First, researchers should not conduct underpowered experiments, Ludwig said. In particular, their experiments should have adequate power to tell whether an intervention passes a benefit-cost test. Second, research should be reported in a way that the consumers of research are able to adjudicate between a good and bad study within a given research design class. One way for the research field to enable such judgments is through a stamp-of-approval mechanism. Today, several such mechanisms exist, Ludwig observed, including the WWC. At the moment, however, none of the existing mechanisms does exactly what is needed
to aid the consumer of research. These systems could be studied to determine whether they are constraining claims about evidence in ways that are helpful or unhelpful, though this determination is likely to differ from one policy area to another. An interesting question is whether all stamp-of-approval mechanisms could cohere on a given standard and whether that would solve the problem.
Ludwig stated that research consumers like having mixed results within a class of research designs. For instance, if policy makers or advocacy organizations know what they want the answer to be, they can look at a broad class of research studies to find the results that meet their expectations. Perhaps one way to solve this problem, said Ludwig, is to establish tight standards for research design quality.
One approach could be to include as evidence only the results of randomized controlled trials or regression discontinuity studies. A limitation to this approach, admitted Ludwig, is that such a decision would throw away good information from other kinds of studies. Another approach would be to develop a checklist that studies must satisfy. For public debates, the idea that some sort of checklist is going to constrain the kind of evidentiary claims that are made is probably not realistic.

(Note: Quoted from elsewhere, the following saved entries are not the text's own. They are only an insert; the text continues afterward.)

(** * Lead modes and self-energy (kwant/physics/leads.py)

    A shallow embedding of [kwant.physics.leads]: the construction of the
    translation eigenproblem ([setup_linsys]), its uniform wrapper
    ([unified_eigenproblem]), the resolution of the propagating modes
    ([make_proper_modes]), the drivers [modes] and [selfenergy], and the
    closed-form [square_selfenergy].

    Conventions of the embedding.
    - A floating-point number is a real number of [R] and a complex one a pair
      of reals; rounding, infinities and NaN are not represented.  A real array
      is a complex array whose imaginary parts vanish, so the dtype tests of the
      source become tests on the imaginary parts.
    - A 2-D array is a [matrix]: its shape and its rows.  A 1-D array is a list.
    - The factorisations of LAPACK reached through [scipy.linalg] and
      [kwant.linalg] (which is not part of the sources at hand) are fields of
      the record [LinAlg]; each returns [None] where the library raises.
    - A Python exception is a value of [error]; a computation is a [Res]. *)

From Stdlib Require Import Reals Lra Lia List Bool Arith PeanoNat Permutation Sorted.
Import ListNotations.

Set Implicit Arguments.

Local Open Scope R_scope.

(** ** Scalars *)

Definition Rltb (x y : R) : bool := if Rlt_dec x y then true else false.
Definition Rleb (x y : R) : bool := if Rle_dec x y then true else false.
Definition Reqb (x y : R) : bool := if Req_dec_T x y then true else false.

(** [np.sign] on a real number. *)
Definition Rsign (x : R) : R :=
  if Rltb x 0 then -1 else if Rltb 0 x then 1 else 0.

(** [math.copysign x y] for a [y] that is not a zero: the magnitude of [x]
    with the sign of [y].  (On the zeros Python looks at the sign bit, which
    the reals do not have; the embedding gives the positive result.) *)
Definition copysign (x y : R) : R :=
  if Rltb y 0 then - Rabs x else Rabs x.

Definition C : Type := (R * R)%type.

Definition Re (z : C) : R := fst z.
Definition Im (z : C) : R := snd z.
Definition RtoC (x : R) : C := (x, 0).
Definition C0 : C := (0, 0).
Definition C1 : C := (1, 0).
Definition Ci : C := (0, 1).
Definition Cadd (a b : C) : C := (Re a + Re b, Im a + Im b).
Definition Copp (a : C) : C := (- Re a, - Im a).
Definition Csub (a b : C) : C := (Re a - Re b, Im a - Im b).
Definition Cmul (a b : C) : C :=
  (Re a * Re b - Im a * Im b, Re a * Im b + Im a * Re b).
Definition Cconj (a : C) : C := (Re a, - Im a).
Definition Cnorm2 (a : C) : R := Re a * Re a + Im a * Im a.
Definition Cabs (a : C) : R := sqrt (Cnorm2 a).
Definition Cinv (a : C) : C := (Re a / Cnorm2 a, - Im a / Cnorm2 a).
Definition Cdiv (a b : C) : C := Cmul a (Cinv b).
Definition Cscale (x : R) (a : C) : C := (x * Re a, x * Im a).
(** A complex number is nonzero ([np.any] on one entry). *)
Definition Cnonzero (a : C) : bool := negb (Reqb (Re a) 0) || negb (Reqb (Im a) 0).

(** [np.angle]: the argument of a complex number in (-pi, pi], that is
    [arctan2 (Im z) (Re z)]. *)
Definition angle (z : C) : R :=
  if Rltb 0 (Re z) then atan (Im z / Re z)
  else if Rltb (Re z) 0 then
    (if Rleb 0 (Im z) then atan (Im z / Re z) + PI else atan (Im z / Re z) - PI)
  else if Rltb 0 (Im z) then PI / 2
  else if Rltb (Im z) 0 then - (PI / 2)
  else 0.

Definition Rsum (l : list R) : R := fold_left Rplus l 0.
Definition Csum (l : list C) : C := fold_left Cadd l C0.

(** ** Exceptions *)

Inductive error : Type :=
| ShapeError               (* ValueError: Incompatible matrix sizes for h_cell and h_hop. *)
| DegenerateHoppingError   (* ValueError: Inter-cell hopping is exactly zero. *)
| FlatBandError            (* RuntimeError: Flat band encountered at the requested energy *)
| ZeroVelocityError        (* RuntimeError: Found a mode with zero or close to zero velocity. *)
| ModeCountMismatchError   (* RuntimeError: Numbers of left- and right-propagating modes differ *)
| AssertionError           (* assert: Corrupt output of svd. *)
| BroadcastError           (* ValueError raised by numpy on an ill-shaped assignment *)
| IndexError               (* index out of range *)
| ZeroDivisionError        (* float division by zero *)
| LinAlgError.             (* anything raised inside a linear-algebra kernel *)

Inductive Res (A : Type) : Type :=
| Ok : A -> Res A
| Err : error -> Res A.

Arguments Ok {A} _.
Arguments Err {A} _.

Definition bind {A B : Type} (r : Res A) (k : A -> Res B) : Res B :=
  match r with
  | Ok a => k a
  | Err e => Err e
  end.

(** The result of a library call: [None] is an exception of the library. *)
Definition lift {A : Type} (o : option A) : Res A :=
  match o with
  | Some a => Ok a
  | None => Err LinAlgError
  end.

Declare Scope res_scope.
Delimit Scope res_scope with res.
Notation "x <- c ;; k" := (bind c (fun x => k))
  (at level 61, c at next level, right associativity) : res_scope.
Notation "' p <- c ;; k" := (bind c (fun x => let p := x in k))
  (at level 61, p pattern, c at next level, right associativity) : res_scope.
Local Open Scope res_scope.

(** ** Arrays *)

Record matrix : Type := Mat {
  nrows : nat;
  ncols : nat;
  rows : list (list C)
}.

(** [M[i, j]]. *)
Definition get (M : matrix) (i j : nat) : C := nth j (nth i (rows M) []) C0.

(** The array of shape [(r, c)] whose entry [(i, j)] is [f i j]. *)
Definition tabulate (r c : nat) (f : nat -> nat -> C) : matrix :=
  Mat r c (map (fun i => map (fun j => f i j) (seq 0 c)) (seq 0 r)).

Definition zeros (r c : nat) : matrix := tabulate r c (fun _ _ => C0).
Definition identity (k : nat) : matrix :=
  tabulate k k (fun i j => if Nat.eqb i j then C1 else C0).

Definition shape (M : matrix) : nat * nat := (nrows M, ncols M).

(** [M.T], [M.conj()], [-M], [z * M], [M + N], [M - N], [dot(M, N)]. *)
Definition transpose (M : matrix) : matrix :=
  tabulate (ncols M) (nrows M) (fun i j => get M j i).
Definition conj (M : matrix) : matrix :=
  tabulate (nrows M) (ncols M) (fun i j => Cconj (get M i j)).
Definition mopp (M : matrix) : matrix :=
  tabulate (nrows M) (ncols M) (fun i j => Copp (get M i j)).
Definition mscale (z : C) (M : matrix) : matrix :=
  tabulate (nrows M) (ncols M) (fun i j => Cmul z (get M i j)).
Definition madd (M N : matrix) : matrix :=
  tabulate (nrows M) (ncols M) (fun i j => Cadd (get M i j) (get N i j)).
Definition msub (M N : matrix) : matrix :=
  tabulate (nrows M) (ncols M) (fun i j => Csub (get M i j) (get N i j)).
Definition dot (M N : matrix) : matrix :=
  tabulate (nrows M) (ncols N)
    (fun i j => Csum (map (fun k => Cmul (get M i k) (get N k j)) (seq 0 (ncols M)))).

(** Slices: [M[:k]], [M[k:]], [M[:, :k]], [M[:, k:]]. *)
Definition rows_to (k : nat) (M : matrix) : matrix :=
  tabulate (Nat.min k (nrows M)) (ncols M) (fun i j => get M i j).
Definition rows_from (k : nat) (M : matrix) : matrix :=
  tabulate (nrows M - k) (ncols M) (fun i j => get M (i + k) j).
Definition cols_to (k : nat) (M : matrix) : matrix :=
  tabulate (nrows M) (Nat.min k (ncols M)) (fun i j => get M i j).
Definition cols_from (k : nat) (M : matrix) : matrix :=
  tabulate (nrows M) (ncols M - k) (fun i j => get M i (j + k)).

(** [M[:, indx]] for an index array, and the assignment [M[:, indx] = Q]
    (on a repeated index the last column written stays). *)
Definition take_cols (indx : list nat) (M : matrix) : matrix :=
  tabulate (nrows M) (length indx) (fun i t => get M i (nth t indx 0%nat)).

Fixpoint last_pos (j : nat) (indx : list nat) (t : nat) : option nat :=
  match indx with
  | [] => None
  | x :: rest =>
      match last_pos j rest (S t) with
      | Some p => Some p
      | None => if Nat.eqb x j then Some t else None
      end
  end.

Definition put_cols (indx : list nat) (Q M : matrix) : matrix :=
  tabulate (nrows M) (ncols M)
    (fun i j => match last_pos j indx 0 with
                | Some t => get Q i t
                | None => get M i j
                end).

(** [M * w] and [M / w] for a 1-D array [w]: numpy broadcasts [w] along the
    rows, so column [j] is scaled by [w[j]]. *)
Definition scale_cols (M : matrix) (w : list C) : matrix :=
  tabulate (nrows M) (ncols M) (fun i j => Cmul (get M i j) (nth j w C0)).
Definition div_cols (M : matrix) (w : list R) : matrix :=
  tabulate (nrows M) (ncols M) (fun i j => Cscale (/ nth j w 0) (get M i j)).

(** [np.c_[M, N]]: the columns of [M] followed by those of [N]. *)
Definition hstack (M N : matrix) : matrix :=
  tabulate (nrows M) (ncols M + ncols N)
    (fun i j => if Nat.ltb j (ncols M) then get M i j else get N i (j - ncols M)).

(** The assignment [M[r0:r0+h, c0:c0+w] = X] for a block [X] of shape [(h, w)]. *)
Definition set_block (r0 c0 : nat) (X M : matrix) : matrix :=
  tabulate (nrows M) (ncols M)
    (fun i j =>
       if (Nat.leb r0 i && Nat.ltb i (r0 + nrows X) &&
           Nat.leb c0 j && Nat.ltb j (c0 + ncols X))%bool
       then get X (i - r0) (j - c0) else get M i j).

(** The block [M[r0:r0+h, c0:c0+w]]. *)
Definition block (r0 c0 h w : nat) (M : matrix) : matrix :=
  tabulate h w (fun i j => get M (i + r0) (j + c0)).

(** [np.any(M)] and [np.any(M.imag)]. *)
Definition complex_any (M : matrix) : bool :=
  existsb (fun row => existsb Cnonzero row) (rows M).
Definition any_imag (M : matrix) : bool :=
  existsb (fun row => existsb (fun z => negb (Reqb (Im z) 0)) row) (rows M).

Focusing on the errors made by the users of research results could yield important advances, Ludwig concluded. A useful step may be to do retrospective reports of how benefit-cost analyses are used, and abused, in the real world to identify problems that then could be mitigated. This could perhaps guide the field in how to move forward.
Rebecca Maynard discussed four key considerations surrounding what evidence to include in benefit-cost analyses: (1) overall relevance of the study, (2) relevance of the impact estimates that are reported, (3) causal validity of the impact estimates, and (4) adequacy of reporting.
3 This section summarizes information presented by Rebecca Maynard, Ph.D., University of Pennsylvania, Philadelphia, Pennsylvania.
The Overall Relevance of the Study
The first question is whether the intervention is relevant to the policy or practice decisions under consideration, said Maynard. Studies may address important interventions, but those studies may not be relevant in a particular setting or at a particular time. In a health intervention, for example, a set of medications or foodstuffs that need refrigeration have little or no relevance in areas where refrigeration is not available.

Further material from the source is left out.